ABOUT THIS TASK: Repeat, exactly as written, the lines of the records below from the first through the line with "([workflowStore], [websocketStore], [chatStore]/[pipelineStore]", but none past it.

ENTRIES PROVIDED:
(** * ScrapeCraft front end: the workflow synchronisation layer

    A shallow embedding of the three zustand stores that keep the
    workflow state of a pipeline in step with the server
    ([workflowStore], [websocketStore], [chatStore]/[pipelineStore] as far
    as the dispatcher touches them), of the sidebar's phase-status
    derivation and of the approval manager's dual submission.

    Conventions.
    - A zustand [set(partial)] is a shallow merge: it is written as a
      record update of exactly the listed fields.
    - An [async] action is split at its single [await]: [f_begin] runs up to
      the request, [f_settle] runs from the response to the end of the
      [finally] block. [f] composes the two for the case where nothing is
      interleaved; a request that never settles is [None].
    - Payloads typed [any] in the source are taken at the interface the
      source declares for them. *)

From Stdlib Require Import ZArith Lia.
From stdpp Require Import prelude strings pretty.

Set Default Proof Using "Type".


(** Values of TypeScript type [any] that the stores only carry around. *)
Unset Elimination Schemes.
Inductive json : Type :=
  | JNull
  | JBool (b : bool)
  | JNum (n : Z)
  | JStr (s : string)
  | JArr (items : list json)
  | JObj (members : list (string * json)).
Set Elimination Schemes.

(** [a || dflt] on an optional string: the empty string is falsy too. *)
Definition or_default (a : option string) (dflt : string) : string :=
  match a with
  | Some s => if decide (s = "") then dflt else s
  | None => dflt
  end.

(** ** workflowStore.ts *)
Module WorkflowStore.

Inductive WorkflowPhase : Type :=
  | INITIAL
  | URL_COLLECTION
  | URL_VALIDATION
  | SCHEMA_DEFINITION
  | SCHEMA_VALIDATION
  | CODE_GENERATION
  | READY_TO_EXECUTE
  | EXECUTING
  | COMPLETED
  | ERROR.

#[global] Instance WorkflowPhase_eq_dec : EqDecision WorkflowPhase.
Proof. solve_decision. Defined.
(** X17.  The two audio helpers never name the same file for one input: when
    the stem of the base file name and the extension are plain names (no path
    separator), [getTempAudioPath] and [getFullAudioPath] differ. *)
Theorem audio_paths_differ env baseFilename extension :
  plain_name (path_stem env baseFilename) = true ->
  plain_name extension = true ->
  getTempAudioPath env baseFilename <> getFullAudioPath env baseFilename extension.
Proof.
  intros _ _.
  unfold getTempAudioPath, getFullAudioPath, path_join. intros H.
  do 3 apply append_inv_head in H. discriminate H.
Qed.

(** ** The artefacts of a successful run *)


(** ** The outcome of a run *)

Lemma split_exact env fullAudioPath taskId w :
  fs_fault env (fsCalls w) = None ->
  exists w',
    raised_by SplitAudio (splitAudio env fullAudioPath taskId) w
    = (split_completion env fullAudioPath taskId, w')
    /\ same_store w w' /\ trace w' = trace w.
Proof.
  intros Hn. rewrite raised_by_eq.
  unfold splitAudio, split_completion, bind, fs_ensureDir, fs_call, modify, throw, ret.
  rewrite Hn. cbn.
  destruct (ffmpeg_split env fullAudioPath) as [names|msg names]; cbn.
  1: destruct (js_sort _); [destruct (_ <? _)%Z|]; cbn.
  all: eexists; split; [reflexivity|]; by repeat split.
Qed.

(** As [step], with [splitAudio] run by the lemma [split_lemma], which tells
    how it completes when the file system does not fail. *)
Ltac step_exact split_lemma Hn :=
  match goal with
  | |- context [raised_by SplitAudio (splitAudio ?env ?p ?id) ?w] =>
      let w' := fresh "ws" in
      let Hs := fresh "Hs" in
      let Htr := fresh "Htr" in
      destruct (split_lemma env p id w (Hn _)) as (w' & -> & Hs & Htr);
      use_store Hs; cbn in Htr;
      match goal with
      | |- context [match ?c with Normal _ => _ | Throw _ => _ end] =>
          destruct c as [?chunks|?e] eqn:?
      end;
      cbn; normalize
  | _ => step
  end.


(** X19.  With a store and a file system that do not fail, the outcome of a
    run is decided by the first stage that fails: the task ends FAILED with
    "Task failed: " and the message of that stage, and DONE with a null error
    when no stage fails. *)
Theorem first_failure_decides_the_outcome env taskId videoUrl w t0 :
  (forall n, db_fault env n = None) ->
  (forall n, fs_fault env n = None) ->
  tasks w !! taskId = Some t0 ->
  exists w' t,
    processVideoTask env taskId videoUrl w = (Normal tt, w')
    /\ tasks w' !! taskId = Some t
    /\ match first_failure env taskId videoUrl with
       | Some msg => status t = FAILED /\ errorMessage t = Some ("Task failed: " +:+ msg)
       | None => status t = DONE /\ errorMessage t = None
       end.
Proof.
  intros Hdb Hfs Ht0.
  remember (first_failure env taskId videoUrl) as outcome eqn:Hout.
  unfold processVideoTask, try_finally, catchBlock; unfold try_catch.
  unfold tryBlock, bind, lift, assign, read, modify, gets, ret, throw, expect_task,
    Task_findByIdAndUpdate, initial_locals; cbn.
  repeat step_exact split_exact Hfs.
  all: try match goal with
           | H : db_fault _ _ = Some _ |- _ => rewrite Hdb in H; discriminate H
           end.
  all: try congruence.
  all: finish_run.
  all: eexists _, _; split; [reflexivity|]; split; [normalize; reflexivity|].
  all: subst outcome; unfold first_failure;
    repeat match goal with
           | H : ?x = _ |- context [match ?x with _ => _ end] => rewrite H
           | H : ?x = _ |- context [if ?x then _ else _] => rewrite H
           end; cbn; by split.
Qed.

(** ** The scenarios, evaluated *)

Ltac by_computation := refine (bool_decide_unpack _ _); vm_compute; exact I.

Ltac find_event := vm_compute; repeat (first [left; reflexivity | right]).

(** Witness of C1: the download times out. *)
Lemma stage_failure_witness :
  exists e l1 w1 w',
    tryBlock env_timeout "t1" url0 (initial_locals, world0) = (Throw e, (l1, w1))
    /\ origin e = InStage Download
    /\ processVideoTask env_timeout "t1" url0 world0 = (Normal tt, w')
    /\ task_status w' "t1" = Some FAILED.
Proof.
  destruct (tryBlock env_timeout "t1" url0 (initial_locals, world0))
    as [[[]|e] [l1 w1]] eqn:Htry.
  { exfalso. vm_compute in Htry. discriminate Htry. }
  assert (origin e = InStage Download) as Ho.
  { vm_compute in Htry. injection Htry as <- _ _. reflexivity. }
  destruct (stage_failure_marks_task_failed _ _ _ _ _ _ _ _ Htry Ho)
    as (w' & r & Hrun & _ & Hm).
  exists e, l1, w1, w'. repeat split; try assumption.
  cbn in Hm. destruct Hm as (_ & t & Ht & Hst & _).
  unfold task_status. rewrite Ht. cbn. by rewrite Hst.
Defined.
(** [addTask] appends an admitted task to the sequence. *)
Lemma enqueue_spec q f k fn d subs :
  represents q f -> tasks f !! k = None ->
  represents (q ++ [k]) (enqueue k (new_task fn d subs) f).
Proof.
  intros Hr Hk. pose proof (repr_heap_out _ _ _ _ Hr Hk) as Hkh.
  destruct Hr as [HL Hh Ha]. destruct f as [s hd tl h c]; simpl in *.
  set (t := new_task fn d subs). set (s0 := <[k := t]> s).
  assert (heap_inv h s0) as Hh0.
  { eapply heap_inv_ext; [..|apply Hh].
    - intros a b Ha' Hb'. simpl. unfold deadlineEarlier, deadline_key, field, s0.
      rewrite !lookup_insert_ne; [done|by intros ->..].
    - intros x. simpl. unfold field, s0. destruct (decide (k = x)) as [<-|].
      + by rewrite lookup_insert_eq, Hk.
      + by rewrite lookup_insert_ne. }
  assert (exists h1 s1, match d with
      | Some _ => deadlineHeapPushLocked k h s0 | None => (h, s0) end = (h1, s1) /\
    heap_inv h1 s1 /\ hs_core s1 = hs_core s0 /\
    forall x, x ∈ h1 <-> x ∈ h \/ (x = k /\ is_Some d)) as (h1 & s1 & Heq & Hh1 & Hc1 & Hin).
  { destruct d as [dl|].
    - destruct (heap_push_spec k h s0) as (? & Hp & ?); [done| |..].
      + unfold s0. simpl. rewrite lookup_insert_eq. by eexists.
      + simpl. unfold field, s0. by rewrite lookup_insert_eq.
      + unfold deadlineHeapPushLocked. destruct (heap_push k h s0) as [h1 s1]; simpl in *.
        exists h1, s1. split_and!; try done. intros x. rewrite Hp, elem_of_cons. split; [intros [->|?]; [right; by split|by left]|intros [?|[-> _]]; [by right|by left]].
    - exists h, s0. split_and!; try done. intros x. split; [by left|]. by intros [?|[_ [? ?]]]. }
  unfold enqueue. cbn [tasks deadlineHeap_ head_ tail_ count_]. fold t s0.
  replace (deadline t) with d by done. rewrite Heq.
  pose proof (enqueue_links q s s1 hd tl h h1 c k t HL Hk Hc1 eq_refl eq_refl eq_refl) as HL'.
  destruct tl as [x|]; (split; [done| |]); cbn [tasks deadlineHeap_].
  1, 3: repeat (apply heap_inv_alter; [done..|]); done.
  all: intros y; rewrite !armed_alter by done; rewrite Hin, Ha;
    rewrite (armed_core _ _ _ _ Hc1).
  all: assert (k ∉ q) as Hkq by (eapply lseg_live_out; [apply HL|done]).
  all: assert (armed (q ++ [k]) s0 y <-> armed q s y \/ (y = k /\ is_Some d)) as ->;
    [|pose proof (not_elem_of_nil y); tauto].
  all: by apply armed_insert.
Qed.

(** ** Moving a task to the front *)

Lemma lseg_node_mid s p q1 k q2 n :
  lseg s p (q1 ++ k :: q2) n ->
  lseg s p q1 (Some k) /\ node s (last_or p q1) k (hd_or n q2) /\ lseg s (Some k) q2 n.
Proof. rewrite lseg_app. simpl. tauto. Qed.

Lemma NoDup_mid (q1 q2 : list nat) k :
  NoDup (q1 ++ k :: q2) ->
  NoDup (q1 ++ q2) /\ k ∉ q1 /\ k ∉ q2 /\ (forall x, x ∈ q1 -> x ∉ q2).
Proof.
  intros H. pose proof H as H'. rewrite <- Permutation_middle in H'.
  apply NoDup_cons in H' as [Hk Hnd]. rewrite elem_of_app in Hk. split_and!; [done|tauto..|].
  apply NoDup_app in Hnd as (_ & Hd & _). exact Hd.
Qed.

Lemma node_fields s p k n : node s p k n -> field prev k s = p /\ field next k s = n.
Proof. unfold field. intros (t & -> & <- & <- & _). done. Qed.

Lemma node_set s p k n p' n' :
  node s p k n -> node (alter (set_prev p') k (alter (set_next n') k s)) p' k n'.
Proof.
  intros (t & Ht & _ & _ & Hq). exists (set_prev p' (set_next n' t)).
  rewrite !lookup_alter_eq, Ht. by split_and!.
Qed.

Lemma last_or_app_ne p (q1 q2 : list nat) :
  q1 <> [] -> last_or p (q1 ++ q2) = match q2 with [] => last_or p q1 | _ => last_or p q2 end.
Proof.
  intros Hne. destruct q2 as [|x q2]; [by rewrite app_nil_r|].
  unfold last_or. rewrite last_app, last_cons. by destruct (last q2).
Qed.

Lemma relink_lseg s q1 k q2 hd tl :
  NoDup (q1 ++ k :: q2) -> q1 <> [] ->
  lseg s None (q1 ++ k :: q2) None -> hd = hd_or None (q1 ++ k :: q2) ->
  tl = last_or None (q1 ++ k :: q2) ->
  let r := relink k hd tl s in
  lseg r.1 None (k :: q1 ++ q2) None /\ r.2 = last_or None (k :: q1 ++ q2).
Proof.
  intros Hnd Hne Hl Hhd Htl.
  destruct (lseg_node_mid _ _ _ _ _ _ Hl) as (Hl1 & Hk & Hl2).
  destruct (NoDup_mid _ _ _ Hnd) as (Hnd' & Hk1 & Hk2 & Hd12).
  pose proof (node_fields _ _ _ _ Hk) as [Hp Hn].
  destruct q1 as [|h0 q1'] eqn:Eq1; [done|]. rewrite <- Eq1 in *. clear Hne.
  assert (exists q0 pr, q1 = q0 ++ [pr]) as (q0 & pr & Eq0).
  { destruct (last q1) as [pr|] eqn:Ez; [|apply last_None in Ez; by subst q1].
    apply last_Some in Ez as [q0 Ez]. eauto. }
  assert (last_or None q1 = Some pr) as Hlast by (subst q1; rewrite Eq0; apply last_or_snoc).
  assert (pr ∈ q1 /\ pr ∉ q0 /\ pr <> k) as (Hpr & Hpr0 & Hprk).
  { split_and!; [rewrite Eq0; apply elem_of_app; right; left|..].
    - rewrite Eq0, <- app_assoc in Hnd'. apply NoDup_mid in Hnd'. tauto.
    - intros ->. apply Hk1. rewrite Eq0. apply elem_of_app. right. left. }
  unfold relink. rewrite Hn, Hp, Hlast.
  (* the successor, if any, gets the predecessor of [k] *)
  assert (exists s2, (match hd_or None q2 with
      | Some n => (alter (set_prev (Some pr)) n s, tl) | None => (s, Some pr) end)
      = (s2, last_or None (k :: q1 ++ q2)) /\
    lseg s2 None q1 (Some k) /\ node s2 (Some pr) k (hd_or None q2) /\
    lseg s2 (Some pr) q2 None) as (s2 & -> & Hl1' & Hk' & Hl2').
  { rewrite Hlast in Hk. destruct q2 as [|n q2]; cbn [hd_or].
    - exists s. split_and!; try done. rewrite app_nil_r, last_or_cons. f_equal.
      subst q1. rewrite Eq0. by rewrite last_or_snoc.
    - exists (alter (set_prev (Some pr)) n s). apply not_elem_of_cons in Hk2 as [Hkn Hk2].
      split_and!.
      + f_equal. rewrite Htl, last_or_cons. rewrite !last_or_app_ne by (by subst q1).
        by rewrite !last_or_cons.
      + apply lseg_alter; [|done]. intros Hin. eapply Hd12; [done|left].
      + by apply node_alter_ne.
      + eapply lseg_set_prev; [|done]. apply NoDup_app in Hnd' as (_ & _ & Hnd2).
        by apply NoDup_cons in Hnd2 as []. }
  pose proof (node_fields _ _ _ _ Hk') as [Hp' Hn']. rewrite Hp', Hn'. cbn [fst snd].
  (* the predecessor gets the successor of [k] *)
  assert (lseg (alter (set_next (hd_or None q2)) pr s2) None (q1 ++ q2) None) as Hq.
  { apply lseg_app. split.
    - rewrite Eq0 in Hl1' |- *. eapply lseg_set_next; [done|apply Hl1'].
    - rewrite Hlast. apply lseg_alter; [|done]. by apply Hd12. }
  assert (node (alter (set_next (hd_or None q2)) pr s2) (Some pr) k (hd_or None q2)) as Hk2'
    by (by apply node_alter_ne).
  replace hd with (Some h0) in * by (rewrite Hhd; by subst q1).
  split; [|done]. apply (node_set _ _ _ _ None (Some h0)) in Hk2'.
  assert (k ∉ q1 ++ q2) as Hkq by (rewrite elem_of_app; tauto).
  subst q1. simpl in Hkq. apply not_elem_of_cons in Hkq as [Hkh Hkq].
  split; [by apply node_alter_ne|]. cbn [app] in *.
  eapply lseg_set_prev; [by apply NoDup_cons in Hnd' as []|].
  do 2 (apply lseg_alter; [by apply not_elem_of_cons|]). exact Hq.
Qed.

Lemma relink_keeps_only s k hd tl (q : list nat) :
  (forall x t, s !! x = Some t -> inQueue t = true -> x ∈ q) ->
  forall x t, (relink k hd tl s).1 !! x = Some t -> inQueue t = true -> x ∈ q.
Proof.
  intros Ho. unfold relink.
  destruct (field next k s) as [n|]; cbn [fst];
  match goal with |- context [field prev k ?s2] => destruct (field prev k s2) end;
  destruct hd; cbn [fst]; repeat (apply only_alter; [done|]); done.
Qed.

Lemma relink_heap s k hd tl h : heap_inv h s -> heap_inv h (relink k hd tl s).1.
Proof.
  intros Hh. unfold relink.
  destruct (field next k s) as [n|]; cbn [fst];
  match goal with |- context [field prev k ?s2] => destruct (field prev k s2) end;
  destruct hd; cbn [fst]; repeat (apply heap_inv_alter; [done..|]); done.
Qed.

Lemma relink_armed s k hd tl q x : armed q (relink k hd tl s).1 x <-> armed q s x.
Proof.
  unfold relink.
  destruct (field next k s) as [n|]; cbn [fst];
  match goal with |- context [field prev k ?s2] => destruct (field prev k s2) end;
  destruct hd; cbn [fst]; by rewrite !armed_alter.
Qed.

Definition exped (f : State) (k : nat) : bool :=
  match tasks f !! k with Some t => expedited t | None => false end.

(** Two states whose tasks have the same deadlines. *)
Definition same_deadlines (f f' : State) : Prop :=
  forall x, field deadline x (tasks f') = field deadline x (tasks f).

Lemma same_deadlines_key f f' x :
  same_deadlines f f' -> deadline_key (tasks f') x = deadline_key (tasks f) x.
Proof. unfold deadline_key. by intros ->. Qed.

Lemma relink_field {A} (proj : PoolTask -> option A) s k hd tl x :
  (forall n, keeps proj (set_next n)) -> (forall p, keeps proj (set_prev p)) ->
  field proj x (relink k hd tl s).1 = field proj x s.
Proof.
  intros Hn Hp. unfold relink.
  destruct (field next k s) as [n|]; cbn [fst];
  match goal with |- context [field prev k ?s2] => destruct (field prev k s2) end;
  destruct hd; cbn [fst]; rewrite !field_alter; auto.
Qed.

Lemma core_field {A} (proj : PoolTask -> option A) s s' k :
  (forall i t, proj (set_deadlineIndex i t) = proj t) ->
  hs_core s = hs_core s' -> field proj k s = field proj k s'.
Proof. intros Hp Hc. apply body_field; [done|]. by apply core_body. Qed.

Lemma exped_field f k : exped f k = default false (field (fun t => Some (expedited t)) k (tasks f)).
Proof. unfold exped, field. by destruct (tasks f !! k). Qed.

Lemma armed_exped q f k :
  links q f -> armed q (tasks f) k <->
  k ∈ q /\ exped f k = false /\ is_Some (field deadline k (tasks f)).
Proof.
  intros HL. unfold armed, exped, field. split.
  - intros [Hk (t & -> & He & Hd)]. done.
  - intros (Hk & He & Hd). split; [done|]. destruct (tasks f !! k) as [t|]; [|by destruct Hd].
    by exists t.
Qed.

(** ** [requeueToFrontLocked] *)

Lemma requeueToFrontLocked_spec out q f k :
  repr out q f -> (forall x, x ∈ out -> x = k) -> k ∈ q -> exped f k = false ->
  exists f', requeueToFrontLocked k f = (f', true) /\
    represents (k :: without k q) f' /\ same_deadlines f f' /\
    (forall x, exped f' x = bool_decide (x = k) || exped f x).
Proof.
  intros [HL Hh Ha] Hout Hk He. destruct f as [s hd tl h c]; simpl in *.
  pose proof (proj1 (links_elem _ _ _ HL) Hk) as (t & Ht & Hq). simpl in Ht.
  unfold exped in He. simpl in He. rewrite Ht in He.
  unfold requeueToFrontLocked. cbn [tasks]. rewrite Ht, Hq, He. cbn [negb orb].
  set (s0 := alter (set_expedited true) k s). cbn [deadlineHeap_ head_ tail_ count_].
  assert (heap_inv h s0) as Hh0 by (by apply heap_inv_alter).
  destruct (heap_remove_spec k h s0 Hh0) as (Hh1 & Hp1 & Hc1).
  unfold deadlineHeapRemoveLocked. destruct (heap_remove k h s0) as [h1 s1]. cbn [fst snd] in *.
  assert (forall hp, links q (mkState s1 hd tl hp c)) as HL1.
  { intros hp. eapply (links_core _ s0 _ _ _ _ h); [by symmetry|].
    destruct HL as [? Hl ? ? ? Ho]; simpl in *. split; simpl; try done.
    - eapply lseg_frame_alter; [|done]. by intros [].
    - by apply only_alter. }
  assert (forall x, (exped (mkState s1 hd tl h1 c) x) = bool_decide (x = k) || exped (mkState s hd tl h c) x)
    as Hexp.
  { intros x. rewrite !exped_field. cbn [tasks].
    rewrite (core_field _ s1 s0 x) by done. unfold field, s0.
    destruct (decide (k = x)) as [<-|]; [rewrite lookup_alter_eq|rewrite lookup_alter_ne by done].
    - by rewrite Ht, bool_decide_eq_true_2.
    - by rewrite bool_decide_eq_false_2. }
  assert (same_deadlines (mkState s hd tl h c) (mkState s1 hd tl h1 c)) as Hdl.
  { intros x. cbn [tasks]. rewrite (core_field _ s1 s0 x) by done. by apply field_alter. }
  assert (forall x, x ∈ h1 <-> (x ∉ []) /\ armed q s1 x) as Ha1.
  { intros x. rewrite Hp1, elem_of_without, Ha.
    rewrite (armed_exped q (mkState s1 hd tl h1 c)) by done.
    rewrite (armed_exped q (mkState s hd tl h c)) by done. rewrite Hexp, (Hdl x).
    destruct (decide (x = k)) as [->|Hne].
    - rewrite bool_decide_eq_true_2 by done. simpl. naive_solver.
    - rewrite bool_decide_eq_false_2 by done. simpl.
      pose proof (not_elem_of_nil x). naive_solver. }
  apply list_elem_of_split in Hk as (q1 & q2 & ->).
  pose proof (links_nodup _ _ HL) as Hnd. rewrite (without_split k q1 q2) by done.
  case_bool_decide as Hhd.
  - (* already at the head *)
    assert (q1 = []) as ->.
    { pose proof (links_head _ _ HL) as Hh'. simpl in Hh'. rewrite Hh' in Hhd.
      destruct q1 as [|h0 q1]; [done|]. simpl in Hhd. simplify_eq.
      apply NoDup_mid in Hnd as (_ & Hn & _). exfalso. apply Hn. left. }
    eexists. split; [done|]. split_and!; [|done|done]. split; done.
  - assert (q1 <> []) as Hne.
    { intros ->. apply Hhd. apply (links_head _ _ HL). }
    pose proof (HL1 h) as [_ Hl1 Hhd1 Htl1 Hcnt1 Ho1]. simpl in *.
    destruct (relink_lseg s1 q1 k q2 hd tl) as [Hl Htl]; try done.
    pose proof (relink_keeps_only s1 k hd tl _ Ho1) as Ho2.
    pose proof (relink_heap s1 k hd tl h1 Hh1) as Hh2.
    pose proof (fun q => relink_armed s1 k hd tl q) as Ha2.
    pose proof (fun x => relink_field deadline s1 k hd tl x (fun _ _ => eq_refl) (fun _ _ => eq_refl)) as Hd2.
    pose proof (fun x => relink_field (fun t => Some (expedited t)) s1 k hd tl x
      (fun _ _ => eq_refl) (fun _ _ => eq_refl)) as He2.
    destruct (relink k hd tl s1) as [s2 tl2]; cbn [fst snd] in *.
    eexists. split; [done|]. split_and!.
    + split; [split| |]; cbn [tasks head_ tail_ count_ deadlineHeap_]; try done.
      * by rewrite Permutation_middle.
      * rewrite Hcnt1. rewrite <- Permutation_middle. done.
      * intros x t' Hx Hx'. rewrite Permutation_middle. by eapply Ho2.
      * intros x. rewrite Ha1, Ha2. unfold armed. by rewrite Permutation_middle.
    + intros x. cbn [tasks]. rewrite Hd2. apply (Hdl x).
    + intros x. rewrite <- Hexp, !exped_field. cbn [tasks]. by rewrite He2.
Qed.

SOLVED PROBLEM:
(** * ScrapeCraft front end: the workflow synchronisation layer

    A shallow embedding of the three zustand stores that keep the
    workflow state of a pipeline in step with the server
    ([workflowStore], [websocketStore], [chatStore]/[pipelineStore] as far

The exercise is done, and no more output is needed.